▶ [Requirement]:
Under this line are the records; write out word for word the part that begins at the line containing "(byte_of <$> ip4)" and ends at the line containing "if negb (writes 0%nat)", and no more.

-*-

(* ===== verification/Forward.v ===== *)
(** The ends of a CONNECT that need no upstream TLS, in [proxy/proxy.go]:
    [directConnect], [handleGASConnect], [handleV2RayConnect] and
    [handleGASRelayConnect] with its request loops.

    A connection is what its peer sends on it, a list of bytes; a handler gives the
    list of what it does with its connections.  Dials, the HTTP server's hijack and
    [http.ReadResponse] are an environment; [ahead] bytes behind a response's head
    may already be in the reader that parsed it. *)

From Stdlib Require Import Strings.Byte.
From S2P Require Import Prelude GoStrings GoNet GoBytes GoText Hosts Socks5 GasHTTP GasProxy.

Open Scope Z_scope.

(** * Environment and effects *)

Inductive upstream := Direct | Local.

Record tunnel_env := mkTunnelEnv {
  dial : string → option (list byte);              (** what the peer sends; [None] when the dial fails *)
  up_writes : nat → bool;                          (** the k-th write to the local proxy succeeds *)
  read_response : list byte → option (Z * list byte);   (** [http.ReadResponse]: the status and what follows the head *)
  ahead : nat;
  can_hijack : bool;                               (** the response writer is a [Hijacker] *)
  hijacks : bool;
  writes_ok : bool;                                (** "200 Connection Established" is written *)
  flushes : bool;
  client_buffered : list byte;                     (** in the HTTP server's reader at the hijack *)
  client_rest : list byte;
  up_first : bool;                                 (** of a tunnel's goroutines, the one that writes upstream ends first *)
  late : bool;                                     (** the other one is then still at work *)
}.

Inductive tunnel_event :=
  | TDial (u : upstream) (addr : string) (ok : bool)
  | TWrite (u : upstream) (data : list byte)
  | TError (code : Z)                              (** [http.Error] *)
  | THijack
  | TEstablished
  | TTunnel (u : upstream) (to_upstream to_client : list byte)   (** both goroutines copy until one of them ends *)
  | TLate                                          (** the other reads or writes what was closed, and ends *)
  | TServe (ev : GasProxy.event)                   (** through the relay *)
  | TCloseUp (u : upstream)
  | TPanic                                         (** the deferred closes run, and the HTTP server recovers *)
  | TCloseClient.

(** What is read from the hijacked connection. *)
Definition wrapHijackedConn (buffered rest : list byte) : list byte :=
  match buffered with [] => rest | _ => buffered ++ rest end.

Definition client_bytes (e : tunnel_env) : list byte := wrapHijackedConn (client_buffered e) (client_rest e).

Lemma wrapHijackedConn_app buffered rest : wrapHijackedConn buffered rest = buffered ++ rest.
Proof. by destruct buffered. Qed.

Definition bytes_of (s : string) : list byte := Stdlib.Strings.String.list_byte_of_string s.

Definition last_use (e : tunnel_env) : list tunnel_event := if late e then [TLate] else [].

(** * Direct *)

(** A goroutine closes what it wrote to. *)
Definition copy_direct (e : tunnel_env) (stream : list byte) : list tunnel_event :=
  TTunnel Direct (client_bytes e) stream ::
  (if up_first e then [TCloseUp Direct] ++ last_use e ++ [TCloseClient] else [TCloseClient] ++ last_use e ++ [TCloseUp Direct]).

(** Each failure path closes what is open. *)
Definition directConnect (e : tunnel_env) (targetAuthority : string) : list tunnel_event :=
  let targetAddr := ensureAddrWithPort targetAuthority "443" in
  match dial e targetAddr with
  | None => [TDial Direct targetAddr false; TError 502]
  | Some stream =>
      TDial Direct targetAddr true ::
      if negb (can_hijack e) then [TError 500; TCloseUp Direct]
      else if negb (hijacks e) then [TCloseUp Direct]
      else if negb (writes_ok e) then [THijack; TCloseClient; TCloseUp Direct]
      else if negb (flushes e) then [THijack; TCloseClient; TCloseUp Direct]
      else [THijack; TEstablished] ++ copy_direct e stream
  end.

(** The hijack and the copy loops of the two local proxies; [stream] is read from the
    proxy.  The goroutine that ends first closes both connections, the other may still be
    using them; then the deferred closes run. *)
Definition serve_local (e : tunnel_env) (stream : list byte) : list tunnel_event :=
  if negb (can_hijack e) then [TError 500]
  else if negb (hijacks e) then []
  else
    THijack ::
    (if negb (writes_ok e) then []
     else if negb (flushes e) then []
     else [TEstablished; TTunnel Local (client_bytes e) stream; TCloseClient; TCloseUp Local] ++ last_use e) ++ [TCloseClient].

(** All steps of the hijack succeed. *)
Definition client_ready (e : tunnel_env) : bool := can_hijack e && hijacks e && writes_ok e && flushes e.

Lemma serve_local_ready e stream : client_ready e = true →
  serve_local e stream =
    [THijack; TEstablished; TTunnel Local (client_buffered e ++ client_rest e) stream; TCloseClient; TCloseUp Local] ++ last_use e ++ [TCloseClient].
Proof.
  intros [[[Hc Hh]%andb_prop Hw]%andb_prop Hf]%andb_prop. unfold serve_local, client_bytes. rewrite Hc, Hh, Hw, Hf.
  by rewrite wrapHijackedConn_app.
Qed.

(** * Through the local GAS proxy *)

Definition connect_text (targetAuthority targetHost : string) : string :=
  "CONNECT " +:+ targetAuthority +:+ " HTTP/1.1" +:+ CRLF +:+ "Host: " +:+ targetHost +:+ CRLF +:+ CRLF.

(** The tunnel reads the connection, not the reader that parsed the response. *)
Definition handleGASConnect (e : tunnel_env) (gasAddr targetHost targetAuthority : string) : list tunnel_event :=
  if negb (nonempty gasAddr) then directConnect e targetAuthority
  else
    match dial e gasAddr with
    | None => TDial Local gasAddr false :: directConnect e targetAuthority
    | Some peer =>
        TDial Local gasAddr true ::
        (if negb (up_writes e 0) then [TError 502]
         else
           TWrite Local (bytes_of (connect_text targetAuthority targetHost)) ::
           match read_response e peer with
           | Some (status, rest) => if status =? 200 then serve_local e (drop (ahead e) rest) else [TError 502]
           | None => [TError 502]
           end) ++ [TCloseUp Local]
    end.

(** * Through the V2Ray core *)

Definition GetV2RayPort (v2rayPort : Z) : Z := if v2rayPort =? 0 then 11808 else v2rayPort.

(** The host and port of the SOCKS5 request. *)
Definition v2ray_target (targetHost targetAddr : string) : string * Z :=
  let '(host, port) := default ("", "") (SplitHostPort targetAddr) in
  let portInt := fst (ParseInt port) in
  (if nonempty host then host else targetHost, if portInt =? 0 then 443 else portInt).

(** [byte(port>>8), byte(port)] is [put16]; [None] when the name is too long. *)
Definition v2ray_command (host : string) (port : Z) : option (list byte) :=
  let cmd atyp addr := Some ([x05; x01; x00; atyp] ++ addr ++ put16 port) in
  match ParseIP host with
  | Some ip =>
      match To4 ip with
      | Some ip4 => cmd x01 (byte_of <$> ip4)
      | None => cmd x04 (byte_of <$> ip)
      end
  | None => if 255 <? zlen host then None else cmd x03 (byte_of (zlen host) :: bytes_of host)
  end.

(** [io.ReadFull] on a buffer of [n] bytes. *)
Definition read_full (n : nat) (s : list byte) : option (list byte * list byte) :=
  if (n <=? length s)%nat then Some (take n s, drop n s) else None.

(** The bound address behind the reply; its read errors are ignored. *)
Definition skip_bound (atyp : byte) (s : list byte) : list byte :=
  if bval atyp =? 1 then drop 6 s
  else if bval atyp =? 3 then match s with [] => [] | len :: s => drop (Z.to_nat (bval len) + 2) s end
  else if bval atyp =? 4 then drop 18 s
  else s.

Inductive core_answer := CoreFallback | CoreRejected | CoreConnected (rest : list byte).

(** The writes to the core and how the handshake ends; [core] is what the core sends. *)
Definition v2ray_handshake (writes : nat → bool) (host : string) (port : Z) (core : list byte)
    : list (list byte) * core_answer :=
  let greeting := [x05; x01; x00] in
  if negb (writes 0%nat) then ([], CoreFallback)
  else
    match read_full 2 core with
    | Some ([v; m], core) =>
        if negb (bval v =? 5) || negb (bval m =? 0) then ([greeting], CoreFallback)
        else
          match v2ray_command host port with
          | None => ([greeting], CoreFallback)
          | Some cmd =>
              if negb (writes 1%nat) then ([greeting], CoreFallback)
              else
                ([greeting; cmd],
                 match read_full 4 core with
                 | Some ([_; rep; _; atyp], core) => if negb (bval rep =? 0) then CoreRejected else CoreConnected (skip_bound atyp core)
                 | _ => CoreRejected
                 end)
          end
    | _ => ([greeting], CoreFallback)
    end.

Definition v2ray_addr (v2rayPort : Z) : string := "127.0.0.1:" +:+ Itoa (GetV2RayPort v2rayPort).

Definition handleV2RayConnect (e : tunnel_env) (v2rayPort : Z) (targetAuthority targetHost targetAddr : string)
    : list tunnel_event :=
  let addr := v2ray_addr v2rayPort in
  match dial e addr with
  | None => TDial Local addr false :: directConnect e targetAuthority
  | Some core =>
      let '(host, port) := v2ray_target targetHost targetAddr in
      let '(writes, r) := v2ray_handshake (up_writes e) host port core in
      TDial Local addr true :: (TWrite Local <$> writes) ++
        match r with
        | CoreFallback => directConnect e targetAuthority
        | CoreRejected => [TError 502]
        | CoreConnected rest => serve_local e rest
        end ++ [TCloseUp Local]
  end.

-*-

▶ [Written solution]:
      | Some ip4 => cmd x01 (byte_of <$> ip4)
      | None => cmd x04 (byte_of <$> ip)
      end
  | None => if 255 <? zlen host then None else cmd x03 (byte_of (zlen host) :: bytes_of host)
  end.

(** [io.ReadFull] on a buffer of [n] bytes. *)
Definition read_full (n : nat) (s : list byte) : option (list byte * list byte) :=
  if (n <=? length s)%nat then Some (take n s, drop n s) else None.

(** The bound address behind the reply; its read errors are ignored. *)
Definition skip_bound (atyp : byte) (s : list byte) : list byte :=
  if bval atyp =? 1 then drop 6 s
  else if bval atyp =? 3 then match s with [] => [] | len :: s => drop (Z.to_nat (bval len) + 2) s end
  else if bval atyp =? 4 then drop 18 s
  else s.

Inductive core_answer := CoreFallback | CoreRejected | CoreConnected (rest : list byte).

(** The writes to the core and how the handshake ends; [core] is what the core sends. *)
Definition v2ray_handshake (writes : nat → bool) (host : string) (port : Z) (core : list byte)
    : list (list byte) * core_answer :=
  let greeting := [x05; x01; x00] in
  if negb (writes 0%nat) then ([], CoreFallback)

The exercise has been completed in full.